## PROBLEM DESCRIPTION
The output should be all lines of the entries below in which the word "None" occurs.

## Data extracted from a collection

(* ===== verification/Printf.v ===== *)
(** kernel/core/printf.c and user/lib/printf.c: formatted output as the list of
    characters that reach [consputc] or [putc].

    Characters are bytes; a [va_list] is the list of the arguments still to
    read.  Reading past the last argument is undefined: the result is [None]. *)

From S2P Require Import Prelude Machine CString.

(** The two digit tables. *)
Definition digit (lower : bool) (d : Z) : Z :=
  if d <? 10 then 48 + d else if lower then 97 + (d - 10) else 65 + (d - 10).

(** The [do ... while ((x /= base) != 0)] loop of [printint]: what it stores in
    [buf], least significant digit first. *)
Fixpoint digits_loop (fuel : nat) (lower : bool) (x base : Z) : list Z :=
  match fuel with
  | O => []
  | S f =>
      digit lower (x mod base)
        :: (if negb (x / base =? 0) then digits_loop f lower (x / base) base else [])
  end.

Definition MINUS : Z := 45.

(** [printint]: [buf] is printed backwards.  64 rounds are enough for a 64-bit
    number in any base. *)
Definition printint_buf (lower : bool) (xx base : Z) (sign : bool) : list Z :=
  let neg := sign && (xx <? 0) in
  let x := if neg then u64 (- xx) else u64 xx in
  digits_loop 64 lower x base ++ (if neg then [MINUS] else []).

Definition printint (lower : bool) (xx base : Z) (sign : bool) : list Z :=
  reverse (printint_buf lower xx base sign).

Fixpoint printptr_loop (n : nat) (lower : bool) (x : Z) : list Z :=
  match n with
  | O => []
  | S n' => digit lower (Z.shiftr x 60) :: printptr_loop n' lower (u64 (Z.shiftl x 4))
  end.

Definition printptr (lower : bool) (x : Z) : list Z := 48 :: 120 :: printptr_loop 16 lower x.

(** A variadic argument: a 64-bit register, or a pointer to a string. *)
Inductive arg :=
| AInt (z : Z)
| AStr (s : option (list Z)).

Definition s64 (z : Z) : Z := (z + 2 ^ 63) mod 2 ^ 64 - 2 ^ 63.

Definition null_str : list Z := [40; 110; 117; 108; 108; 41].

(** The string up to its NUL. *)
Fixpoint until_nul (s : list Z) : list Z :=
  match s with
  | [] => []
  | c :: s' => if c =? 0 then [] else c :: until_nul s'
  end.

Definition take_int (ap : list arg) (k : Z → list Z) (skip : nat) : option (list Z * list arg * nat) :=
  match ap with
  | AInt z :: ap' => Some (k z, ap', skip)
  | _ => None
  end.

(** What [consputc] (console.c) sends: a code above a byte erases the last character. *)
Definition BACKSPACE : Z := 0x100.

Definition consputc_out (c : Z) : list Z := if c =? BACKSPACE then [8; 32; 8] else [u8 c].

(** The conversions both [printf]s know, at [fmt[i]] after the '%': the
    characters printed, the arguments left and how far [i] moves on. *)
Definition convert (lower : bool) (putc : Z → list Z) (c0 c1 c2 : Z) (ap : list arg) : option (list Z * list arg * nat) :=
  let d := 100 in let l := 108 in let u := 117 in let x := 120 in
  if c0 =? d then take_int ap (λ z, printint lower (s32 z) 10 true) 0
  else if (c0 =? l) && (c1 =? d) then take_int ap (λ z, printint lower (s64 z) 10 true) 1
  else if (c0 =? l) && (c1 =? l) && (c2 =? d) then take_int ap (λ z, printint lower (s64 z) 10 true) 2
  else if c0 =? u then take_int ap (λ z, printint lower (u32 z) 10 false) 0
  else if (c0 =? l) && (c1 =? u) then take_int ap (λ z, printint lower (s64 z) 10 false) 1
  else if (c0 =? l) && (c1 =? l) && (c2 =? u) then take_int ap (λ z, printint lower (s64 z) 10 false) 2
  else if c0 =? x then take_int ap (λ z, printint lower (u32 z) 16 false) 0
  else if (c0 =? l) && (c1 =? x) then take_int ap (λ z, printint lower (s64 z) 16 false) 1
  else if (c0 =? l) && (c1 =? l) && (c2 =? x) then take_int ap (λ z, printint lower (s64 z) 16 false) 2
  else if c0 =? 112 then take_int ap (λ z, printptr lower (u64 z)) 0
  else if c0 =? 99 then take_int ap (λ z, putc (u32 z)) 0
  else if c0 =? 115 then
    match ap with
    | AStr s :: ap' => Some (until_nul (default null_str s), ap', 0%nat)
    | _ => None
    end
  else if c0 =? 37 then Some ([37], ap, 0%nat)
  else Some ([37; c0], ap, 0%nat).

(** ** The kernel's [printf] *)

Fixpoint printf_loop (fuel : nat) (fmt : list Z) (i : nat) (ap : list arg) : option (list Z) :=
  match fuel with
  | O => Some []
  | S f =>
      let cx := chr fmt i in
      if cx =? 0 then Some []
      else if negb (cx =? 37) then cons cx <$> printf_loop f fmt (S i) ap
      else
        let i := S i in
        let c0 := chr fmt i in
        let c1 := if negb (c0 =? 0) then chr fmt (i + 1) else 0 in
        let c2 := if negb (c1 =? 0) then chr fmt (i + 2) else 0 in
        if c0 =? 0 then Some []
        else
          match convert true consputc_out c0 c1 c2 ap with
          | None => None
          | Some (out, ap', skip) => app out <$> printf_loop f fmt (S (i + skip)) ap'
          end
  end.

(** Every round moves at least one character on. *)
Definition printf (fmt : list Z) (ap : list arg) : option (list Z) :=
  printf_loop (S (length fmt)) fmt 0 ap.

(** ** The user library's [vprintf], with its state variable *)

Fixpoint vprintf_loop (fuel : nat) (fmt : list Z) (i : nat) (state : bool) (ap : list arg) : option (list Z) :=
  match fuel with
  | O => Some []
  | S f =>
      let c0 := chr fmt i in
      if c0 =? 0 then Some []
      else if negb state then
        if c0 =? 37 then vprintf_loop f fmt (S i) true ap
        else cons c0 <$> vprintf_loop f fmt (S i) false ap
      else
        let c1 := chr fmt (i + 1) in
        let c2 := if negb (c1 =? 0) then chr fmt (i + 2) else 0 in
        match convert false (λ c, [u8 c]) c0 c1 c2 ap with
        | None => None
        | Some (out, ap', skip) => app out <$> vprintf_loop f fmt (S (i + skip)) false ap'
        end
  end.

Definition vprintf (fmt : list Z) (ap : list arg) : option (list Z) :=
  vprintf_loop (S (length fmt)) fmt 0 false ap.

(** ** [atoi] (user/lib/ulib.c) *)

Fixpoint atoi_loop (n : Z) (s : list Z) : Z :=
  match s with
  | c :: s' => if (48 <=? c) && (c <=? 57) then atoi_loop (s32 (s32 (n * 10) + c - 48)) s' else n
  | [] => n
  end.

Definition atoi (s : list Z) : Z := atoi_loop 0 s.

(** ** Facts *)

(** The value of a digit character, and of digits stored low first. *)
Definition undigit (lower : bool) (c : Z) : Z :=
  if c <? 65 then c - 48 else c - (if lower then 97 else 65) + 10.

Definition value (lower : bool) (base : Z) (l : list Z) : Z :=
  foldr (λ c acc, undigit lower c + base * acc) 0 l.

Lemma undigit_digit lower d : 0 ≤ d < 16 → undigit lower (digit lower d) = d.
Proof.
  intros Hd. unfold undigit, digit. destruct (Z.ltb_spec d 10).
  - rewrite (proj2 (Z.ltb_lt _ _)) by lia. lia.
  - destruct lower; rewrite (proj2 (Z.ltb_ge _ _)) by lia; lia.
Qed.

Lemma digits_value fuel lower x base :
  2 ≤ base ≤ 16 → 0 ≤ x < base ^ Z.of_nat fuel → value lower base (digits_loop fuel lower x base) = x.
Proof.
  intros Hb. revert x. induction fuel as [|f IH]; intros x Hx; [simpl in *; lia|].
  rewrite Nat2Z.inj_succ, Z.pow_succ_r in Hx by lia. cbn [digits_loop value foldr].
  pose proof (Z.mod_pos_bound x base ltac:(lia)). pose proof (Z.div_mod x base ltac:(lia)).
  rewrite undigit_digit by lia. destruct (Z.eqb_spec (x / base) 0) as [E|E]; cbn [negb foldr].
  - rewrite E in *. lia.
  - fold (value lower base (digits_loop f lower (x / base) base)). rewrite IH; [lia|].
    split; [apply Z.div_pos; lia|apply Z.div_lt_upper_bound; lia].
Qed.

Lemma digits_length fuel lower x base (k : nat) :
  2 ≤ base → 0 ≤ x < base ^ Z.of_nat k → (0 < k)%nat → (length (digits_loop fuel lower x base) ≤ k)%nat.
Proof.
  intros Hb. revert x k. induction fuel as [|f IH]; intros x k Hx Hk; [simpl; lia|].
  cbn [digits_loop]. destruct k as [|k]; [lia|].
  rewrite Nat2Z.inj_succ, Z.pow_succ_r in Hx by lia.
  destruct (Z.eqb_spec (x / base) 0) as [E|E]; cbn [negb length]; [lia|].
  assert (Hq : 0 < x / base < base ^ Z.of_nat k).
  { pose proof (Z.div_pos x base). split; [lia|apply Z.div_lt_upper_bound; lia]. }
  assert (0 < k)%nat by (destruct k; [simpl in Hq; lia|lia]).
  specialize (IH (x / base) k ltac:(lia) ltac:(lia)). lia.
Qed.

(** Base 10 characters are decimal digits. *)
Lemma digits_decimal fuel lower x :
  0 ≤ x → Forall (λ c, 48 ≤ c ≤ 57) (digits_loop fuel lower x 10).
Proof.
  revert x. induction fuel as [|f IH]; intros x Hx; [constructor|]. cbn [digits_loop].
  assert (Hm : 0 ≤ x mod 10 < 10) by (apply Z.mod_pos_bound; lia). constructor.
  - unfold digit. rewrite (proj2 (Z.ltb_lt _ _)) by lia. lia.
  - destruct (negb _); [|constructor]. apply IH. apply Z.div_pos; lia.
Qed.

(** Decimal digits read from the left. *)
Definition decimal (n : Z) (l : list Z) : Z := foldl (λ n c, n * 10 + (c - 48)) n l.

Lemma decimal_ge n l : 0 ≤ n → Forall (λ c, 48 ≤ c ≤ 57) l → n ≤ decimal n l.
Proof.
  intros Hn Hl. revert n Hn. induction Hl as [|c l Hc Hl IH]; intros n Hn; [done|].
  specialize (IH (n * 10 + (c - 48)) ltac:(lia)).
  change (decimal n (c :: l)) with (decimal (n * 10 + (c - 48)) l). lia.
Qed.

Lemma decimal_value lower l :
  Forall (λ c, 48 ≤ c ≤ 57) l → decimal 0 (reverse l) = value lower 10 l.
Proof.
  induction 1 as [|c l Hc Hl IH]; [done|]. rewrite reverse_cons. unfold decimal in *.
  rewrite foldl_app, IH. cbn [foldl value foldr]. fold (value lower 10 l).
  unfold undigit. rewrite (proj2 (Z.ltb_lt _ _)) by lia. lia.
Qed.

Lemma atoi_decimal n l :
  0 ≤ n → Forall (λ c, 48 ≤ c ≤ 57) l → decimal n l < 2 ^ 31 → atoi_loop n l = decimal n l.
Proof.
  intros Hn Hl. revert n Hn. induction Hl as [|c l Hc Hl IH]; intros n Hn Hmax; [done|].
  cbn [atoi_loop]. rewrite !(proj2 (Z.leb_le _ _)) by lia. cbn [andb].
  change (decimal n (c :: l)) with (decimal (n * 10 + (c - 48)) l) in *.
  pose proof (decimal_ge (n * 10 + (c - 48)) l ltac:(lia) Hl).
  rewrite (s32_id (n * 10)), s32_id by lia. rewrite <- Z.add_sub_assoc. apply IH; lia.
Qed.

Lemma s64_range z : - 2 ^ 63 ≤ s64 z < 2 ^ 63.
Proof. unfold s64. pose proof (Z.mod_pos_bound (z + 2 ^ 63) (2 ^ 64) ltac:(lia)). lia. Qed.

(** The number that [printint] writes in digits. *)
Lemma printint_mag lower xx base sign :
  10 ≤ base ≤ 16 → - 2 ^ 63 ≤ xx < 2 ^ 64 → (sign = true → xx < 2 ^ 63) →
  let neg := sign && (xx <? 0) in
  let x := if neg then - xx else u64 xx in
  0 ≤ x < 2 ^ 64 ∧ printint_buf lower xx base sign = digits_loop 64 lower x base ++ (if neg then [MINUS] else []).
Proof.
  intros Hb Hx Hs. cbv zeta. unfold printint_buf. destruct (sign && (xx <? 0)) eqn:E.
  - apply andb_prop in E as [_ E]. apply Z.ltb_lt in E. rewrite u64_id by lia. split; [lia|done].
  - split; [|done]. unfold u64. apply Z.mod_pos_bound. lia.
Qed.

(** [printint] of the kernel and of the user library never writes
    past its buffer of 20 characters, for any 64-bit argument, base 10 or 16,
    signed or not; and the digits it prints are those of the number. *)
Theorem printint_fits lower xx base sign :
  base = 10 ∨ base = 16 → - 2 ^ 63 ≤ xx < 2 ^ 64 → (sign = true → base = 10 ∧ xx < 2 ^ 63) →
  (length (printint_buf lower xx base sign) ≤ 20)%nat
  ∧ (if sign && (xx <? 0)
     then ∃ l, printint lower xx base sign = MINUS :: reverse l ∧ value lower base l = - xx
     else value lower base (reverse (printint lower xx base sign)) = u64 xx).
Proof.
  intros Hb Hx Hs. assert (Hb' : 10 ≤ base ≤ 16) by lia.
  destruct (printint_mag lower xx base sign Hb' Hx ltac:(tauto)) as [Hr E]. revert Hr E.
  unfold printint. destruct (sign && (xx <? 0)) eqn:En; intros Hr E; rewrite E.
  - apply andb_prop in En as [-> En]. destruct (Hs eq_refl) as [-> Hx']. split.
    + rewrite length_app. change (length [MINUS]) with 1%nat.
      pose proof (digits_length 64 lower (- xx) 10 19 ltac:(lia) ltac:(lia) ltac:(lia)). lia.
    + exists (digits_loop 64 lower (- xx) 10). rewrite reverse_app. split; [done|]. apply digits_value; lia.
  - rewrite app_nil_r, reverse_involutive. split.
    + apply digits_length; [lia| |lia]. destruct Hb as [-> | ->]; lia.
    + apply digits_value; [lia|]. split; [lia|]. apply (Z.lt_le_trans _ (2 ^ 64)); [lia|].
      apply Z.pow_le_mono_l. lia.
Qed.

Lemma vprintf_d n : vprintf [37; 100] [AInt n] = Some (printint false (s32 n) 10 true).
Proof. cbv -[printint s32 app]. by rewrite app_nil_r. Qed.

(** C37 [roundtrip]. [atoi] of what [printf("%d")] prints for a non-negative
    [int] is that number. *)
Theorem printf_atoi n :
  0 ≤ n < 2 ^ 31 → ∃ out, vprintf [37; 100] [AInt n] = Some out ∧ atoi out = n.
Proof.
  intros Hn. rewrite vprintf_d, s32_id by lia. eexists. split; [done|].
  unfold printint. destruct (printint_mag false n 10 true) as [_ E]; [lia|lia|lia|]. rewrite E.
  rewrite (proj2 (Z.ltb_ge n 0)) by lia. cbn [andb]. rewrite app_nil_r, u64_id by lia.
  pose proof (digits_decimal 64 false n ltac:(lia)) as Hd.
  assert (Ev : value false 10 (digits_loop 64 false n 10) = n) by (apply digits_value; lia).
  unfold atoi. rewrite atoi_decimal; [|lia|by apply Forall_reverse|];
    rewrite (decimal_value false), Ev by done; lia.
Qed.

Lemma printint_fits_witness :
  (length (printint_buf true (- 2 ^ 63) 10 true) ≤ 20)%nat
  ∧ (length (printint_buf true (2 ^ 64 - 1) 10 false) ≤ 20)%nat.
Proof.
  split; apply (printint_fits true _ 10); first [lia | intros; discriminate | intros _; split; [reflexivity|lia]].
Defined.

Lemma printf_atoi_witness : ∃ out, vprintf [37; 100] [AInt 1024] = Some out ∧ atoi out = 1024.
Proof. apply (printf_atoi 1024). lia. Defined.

## RESULT OF THIS EXERCISE
    read.  Reading past the last argument is undefined: the result is [None]. *)
  | _ => None
    | _ => None
          | None => None
        | None => None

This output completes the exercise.